When the causes of discrepancy between iATT and MRI-PDFF in this study were examined, SCD was the only factor identified. The measurement site for iATT is fixed at a depth of 3.5–7 cm from the body surface, unlike other testing methods. Therefore, a discrepancy between iATT and MRI might have occurred in cases with thicker subcutaneous adipose tissue. Ultrasound attenuation might be affected by the tissue between the liver and skin.

Whether ultrasound attenuation measurements are influenced by the amount of liver fibrosis remains controversial. ATT has been reported to be unaffected by fibrosis or inflammation; nonetheless, analytical methods are considered inadequate [22]. In this study, a large number of cases were examined for interactions using multiple comparisons and multiple regression analysis, and iATT was not found to be influenced by the degree of fibrosis, similar to UGAP.

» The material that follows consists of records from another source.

(* ===== verification/Api.v ===== *)
(** The management API ([internal/api]): routing, every handler over the engine and the
    store, and the response each gives.

    One request is one activation: [World] is what it may change, [Answers] what the
    environment answers it (clocks, write outcomes, fresh identifiers, the adapter, the
    optional evidence adapters, the advisor).  The static pages, the response encoder and
    the telemetry spans of [observe] are outside the model. *)
From S2P Require Import Prelude Json Types Domain Recovery Store Auth Source Engine Safefile Config Wire Evidence Http.
From stdpp Require Import sorting pretty.
#[local] Open Scope Z_scope.

(** ** Responses *)

Record Usage := mkUsage { us_InputTokens : Z; us_OutputTokens : Z; us_TotalTokens : Z }.
(** [advisor.Result]. *)
Record AdvisorResult := mkAdvisorResult {
  ar_SessionID : string;
  ar_Summary : string;
  ar_ToolCalls : Z;
  ar_ToolFailures : Z;
  ar_Usage : option Usage;
  ar_UsageProvisional : bool;
  ar_UsageSource : string;
  ar_CreationUncertain : bool;
  ar_CancellationRequested : bool;
  ar_CancellationAccepted : bool }.

Record BundleFile := mkBundleFile { bf_Path : string; bf_Content : string; bf_SHA256 : string }.
Record Bundle := mkBundle { bn_Harness : string; bn_Revision : string; bn_Files : list BundleFile; bn_Limitations : list string }.
Record TelemetryState := mkTelemetryState { ts_State : string; ts_ObservedAt : option time; ts_Reason : string }.
Record TelemetryValue := mkTelemetryValue {
  tv_Name : string; tv_Unit : string; tv_State : string; tv_Value : option float64; tv_ObservedAt : option time; tv_Reason : string }.
Record TelemetrySummary := mkTelemetrySummary {
  tm_ObservedAt : time; tm_Mode : string; tm_MutationStorageAvailable : bool; tm_Operations : TelemetryOperations;
  tm_MetricsExport : TelemetryState; tm_TracesExport : TelemetryState; tm_Backend : TelemetryState; tm_Values : list TelemetryValue }.

Inductive Payload :=
| PError (code message : string)
| PLive (mode : string) (healthy : bool)
| PSession (a : Actor) (csrf : string) (expires : time) (mode : string)
| PInventory (i : Inventory)
| PModels (l : list Model)
| PHardware (h : Hardware)
| PRecipes (l : list Recipe)
| PCaches (l : list Cache)
| PHarnesses (l : list Harness)
| PProfiles (available : bool) (reason : string)
| PConfiguration (c : Configuration)
| PPlan (p : Plan)
| POperation (o : Operation)
| POperations (l : list Operation)
| PBundle (b : Bundle)
| PCredentials (l : list CredentialInfo)
| PAudit (l : list Audit)
| PState (fields : list (string * string))
| PMemory (l : list MemorySummary)
| PMemorySummary (s : MemorySummary)
| PPerformanceSummary (s : PerformanceSummary)
| PArtifact (a : Artifact)
| PAdvice (r : AdvisorResult) (p : option Plan)
| PTelemetry (s : TelemetrySummary)
| PWeb.

Record Cookie := mkCookie { ck_Name : string; ck_Value : string; ck_Path : string; ck_HttpOnly : bool; ck_Secure : bool; ck_Strict : bool; ck_MaxAge : Z }.
Record Response := mkResponse { rs_Status : Z; rs_Header : list (string * string); rs_Cookies : list Cookie; rs_Payload : Payload }.

Definition reply (status : Z) (p : Payload) : Response := mkResponse status [] [] p.
(** [Server.fail] after the headers [h]. *)
Definition refuse (h : list (string * string)) (e : error) : Response :=
  let '(status, code, message) := fail e in mkResponse status h [] (PError code message).

(** ** The environment *)

Record MemoryAdapter := mkMemoryAdapter {
  ma_Preview : Draft → Configuration → result MemorySummary;
  ma_Artifact : string → string → result Artifact }.
Record PerformanceAdapter := mkPerformanceAdapter {
  pa_Preview : Draft → Configuration → result PerformanceSummary;
  pa_Artifact : string → string → result Artifact }.

(** One run of [Advisor.Advise]: the tools it calls, each with what the environment
    answers during the call and an identifier for a plan, and what it returns. *)
Inductive AdviceRun :=
| Advised (r : AdvisorResult) (err : option error)
| ToolCall (name : string) (ev : Env) (clk : clock) (id : string) (k : result JSON → AdviceRun).

Record Answers := mkAnswers {
  an_auth : clock;
  an_env : Env;
  an_stopping : bool;
  an_id : nat → string;
  an_export : string → result Bundle;
  an_memory : option MemoryAdapter;
  an_performance : option PerformanceAdapter;
  an_advisor : option AdviceRun;
  an_telemetry : TelemetryState * TelemetryState * (TelemetryState * list TelemetryValue) }.

Record World := mkWorld { wd_db : Store; wd_limiter : Limiter }.

(** ** Routes *)

Inductive Endpoint :=
| E_session | E_logout | E_inventory | E_telemetrySummary | E_memoryEvidence | E_memoryPreview | E_memoryArtifact
| E_memoryAdvice | E_memoryInspect | E_performancePreview | E_performanceArtifact | E_performanceInspect
| E_profiles | E_configuration | E_plan | E_getPlan | E_apply | E_operations | E_cancel | E_recover | E_export
| E_credentials | E_revoke | E_audit.

Definition v1 (l : list string) : list string := "api" :: "v1" :: l.
(** The routes [New] registers behind [authenticate]. *)
Definition routes : list (string * list string * Endpoint) := [
  ("GET", v1 ["auth"; "session"], E_session);
  ("POST", v1 ["auth"; "logout"], E_logout);
  ("GET", v1 ["status"], E_inventory);
  ("GET", v1 ["telemetry"; "summary"], E_telemetrySummary);
  ("GET", v1 ["memory"], E_memoryEvidence);
  ("POST", v1 ["memory"; "preview"], E_memoryPreview);
  ("POST", v1 ["memory"; "artifact"], E_memoryArtifact);
  ("POST", v1 ["memory"; "advice"], E_memoryAdvice);
  ("POST", v1 ["memory"; "inspect"], E_memoryInspect);
  ("POST", v1 ["performance"; "preview"], E_performancePreview);
  ("POST", v1 ["performance"; "artifact"], E_performanceArtifact);
  ("POST", v1 ["performance"; "inspect"], E_performanceInspect);
  ("GET", v1 ["models"], E_inventory);
  ("GET", v1 ["resources"], E_inventory);
  ("GET", v1 ["builds"], E_inventory);
  ("GET", v1 ["caches"], E_inventory);
  ("GET", v1 ["harnesses"], E_inventory);
  ("GET", v1 ["profiles"], E_profiles);
  ("GET", v1 ["config"], E_configuration);
  ("GET", v1 ["config"; "export"], E_configuration);
  ("POST", v1 ["plans"], E_plan);
  ("GET", v1 ["plans"; "{id}"], E_getPlan);
  ("POST", v1 ["operations"], E_apply);
  ("GET", v1 ["operations"], E_operations);
  ("GET", v1 ["operations"; "{id}"], E_operations);
  ("POST", v1 ["operations"; "{id}"; "cancel"], E_cancel);
  ("POST", v1 ["operations"; "{id}"; "recover"], E_recover);
  ("GET", v1 ["harnesses"; "{id}"; "export"], E_export);
  ("GET", v1 ["credentials"], E_credentials);
  ("POST", v1 ["credentials"; "{id}"; "revoke"], E_revoke);
  ("GET", v1 ["audit"], E_audit)].

(** The value of [{id}] when the segments match the pattern. *)
Fixpoint match_pattern (pat segs : list string) (id : string) : option string :=
  match pat, segs with
  | [], [] => Some id
  | p :: pat, s :: segs =>
    if p =s "{id}" then (if s =s "" then None else match_pattern pat segs s)
    else if p =s s then match_pattern pat segs id else None
  | _, _ => None
  end.
(** A [GET] route also serves [HEAD]. *)
Definition match_method (m method : string) : bool := (m =s method) || ((m =s "GET") && (method =s "HEAD")).

Fixpoint find_route (method : string) (segs : list string) (l : list (string * list string * Endpoint)) : option (Endpoint * string) :=
  match l with
  | [] => None
  | (m, pat, e) :: l =>
    if match_method m method then
      match match_pattern pat segs "" with Some id => Some (e, id) | None => find_route method segs l end
    else find_route method segs l
  end.

(** ** Handlers *)

Section Api.
Context `{NetParse} `{TokenHash} `{Sha256} `{Encoding} `{JSONText} `{JSONRender}.
(** [Server.Config], [Engine.Target], [Engine.Depth]. *)
Context (cfg : Config) (Target : string) (Depth : Z).

Definition answer (r : result Response) : Response := match r with Ok r => r | Err e => refuse [] e end.
(** The end of a mutating handler, and its checks before the mutation. *)
Definition conclude {A} (x : Store * result A) (k : A → Response) : Store * Response :=
  match x with (db, Ok a) => (db, k a) | (db, Err e) => (db, refuse [] e) end.
Definition checked {A} (db : Store) (r : result A) (k : A → Store * Response) : Store * Response :=
  match r with Ok a => k a | Err e => (db, refuse [] e) end.

Definition owner (a : Actor) : result unit :=
  reject a_Role a <>s "owner" with Failure "forbidden" "owner role required" ;; Ok tt.
Definition decode_body {A} (shape : decoder A) (zero : A) (r : HttpRequest) : result A := read_body (2^20) (λ v, shape v zero) r.
Definition no_query (r : HttpRequest) (message : string) : result unit :=
  reject (rq_RawQuery r <>s "") || rq_ForceQuery r with Failure "invalid" message ;; Ok tt.

(** *** Sessions and credentials *)

Definition secure_origin : bool := has_prefix (co_ExternalURL cfg) "https:".
Definition sessionCookie (now : time) (token : string) (expires : time) : Cookie :=
  mkCookie (BrowserSessionCookieName cfg) token "/" true secure_origin true (Z.quot (time_sub expires now) Second).
Definition expireSessionCookie (name : string) : Cookie := mkCookie name "" "/" true secure_origin true (-1).

Definition login (an : Answers) (r : HttpRequest) (w : World) : World * Response :=
  if negb (BrowserSessionsEnabled cfg)
  then (w, refuse [] (Failure "browser_disabled" "live browser management requires an explicitly configured dedicated trusted HTTPS management identity"))
  else if header r "Origin" <>s co_ExternalURL cfg
  then (w, refuse [] (Failure "forbidden" "browser login requires the configured same origin"))
  else
    let '(l, over) := limited (an_auth an 0%nat) r (wd_limiter w) in
    if over
    then (mkWorld (wd_db w) l, refuse [("Retry-After", "60")] (Failure "rate_limited" "authentication attempts limited; retry after one minute"))
    else match read_body 4096 (λ v, dec_string1 "credential" v "") r with
    | Err e => (mkWorld (wd_db w) l, refuse [] e)
    | Ok credential =>
      let ev := an_env an in
      let '(db, res) := Login (ev_clk ev 0%nat) (ev_write ev 0%nat) (an_id an 0%nat) (an_id an 1%nat) credential (BrowserSessionPurpose cfg) (wd_db w) in
      (mkWorld db l,
       match res with
       | Err e => refuse [] e
       | Ok (a, token, session) =>
         mkResponse 200 [] [sessionCookie (ev_clk ev 1%nat 0%nat) token (se_ExpiresAt session)]
           (PSession a (se_CSRF session) (se_ExpiresAt session) (co_Mode cfg))
       end)
    end.

Definition session (an : Answers) (a : Actor) (r : HttpRequest) (db : Store) : Response :=
  let '(csrf, expires) :=
    match rq_Cookie r !! BrowserSessionCookieName cfg with
    | None => ("", zeroTime)
    | Some token =>
      match SessionActor (ev_clk (an_env an) 0%nat) (AuthState db) token (BrowserSessionPurpose cfg) with
      | Ok (_, session) => (se_CSRF session, se_ExpiresAt session)
      | Err _ => ("", zeroTime)
      end
    end in
  reply 200 (PSession a csrf expires (co_Mode cfg)).

Definition logout (an : Answers) (a : Actor) (r : HttpRequest) (db : Store) : Store * Response :=
  let out := mkResponse 200 [] [expireSessionCookie (BrowserSessionCookieName cfg); expireSessionCookie "bridge_session"] (PState [("state", "logged-out")]) in
  match rq_Cookie r !! BrowserSessionCookieName cfg with
  | None => (db, out)
  | Some token => conclude (Update (ev_clk (an_env an) 0%nat) (ev_write (an_env an) 0%nat) (logout_tx a token) db) (λ _, out)
  end.

Definition credentials (a : Actor) (db : Store) : Response :=
  answer (_ ← owner a; Ok (reply 200 (PCredentials ((λ kv : string * Credential, Info kv.2) <$> map_to_list (s_Credentials (AuthState db)))))).

Definition revoke (an : Answers) (a : Actor) (r : HttpRequest) (id : string) (db : Store) : Store * Response :=
  checked db (_ ← owner a; decode_body dec_empty tt r) (λ _,
    conclude (api_revoke (ev_clk (an_env an) 0%nat) (ev_write (an_env an) 0%nat) a id db)
      (λ _, reply 200 (PState [("id", id); ("state", "revoked")]))).

Definition audit (a : Actor) (db : Store) : Response := answer (_ ← owner a; Ok (reply 200 (PAudit (AuditRecords db)))).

The present study has some limitations. First, this study was conducted in Japan only. While racial groups are believed to exhibit no differences, an international collaborative study is required. Second, the cause of divergent cases might not have been adequately searched. Hence, we should continue to search for factors other than SCD, as almost all divergent cases do not have an SCD of 25 or higher. Third, as grade S increased, the cutoff value for iATT exhibited a stepwise increase, whereas the cutoff values for grades 2 and 3 displayed minimal differences. There are two possible reasons for this phenomenon: (i) as the degree of fat deposition increases, MRI-PDFF is not well correlated to histological steatosis grade, as compared to cases with lower fat deposition, making accurate validation more difficult in severe steatosis; and (ii) it is possible that reliance on ultrasound attenuation coefficients alone may have limitations in differentiating between grades 2 and 3. While the clinical significance of differentiating between grades 2 and 3 may be limited, if differentiation is deemed necessary, future efforts should focus on developing measurement techniques that incorporate additional ultrasound signals, such as the backscatter coefficient. Fourth, the median interval between the iATT and MRI-PDFF was slightly longer. However, we confirmed that between the two tests the participants’ weight change was not more than 5%; moreover, there was no change in their physical condition, no heavy alcohol consumption, and no history of drug treatment that might have improved their fatty liver. Ogawa et al.’s series showed no significant difference in the correlation of these parameters between iATT and MRI‐derived PDFF measurements at different intervals within 3 months [46]. In our study, the interval was no longer than 3 months.

In conclusion, iATT is highly compatible with PDFF and can be enforced as an alternative modality to PDFF. Any steatosis grade shows good diagnostic performance.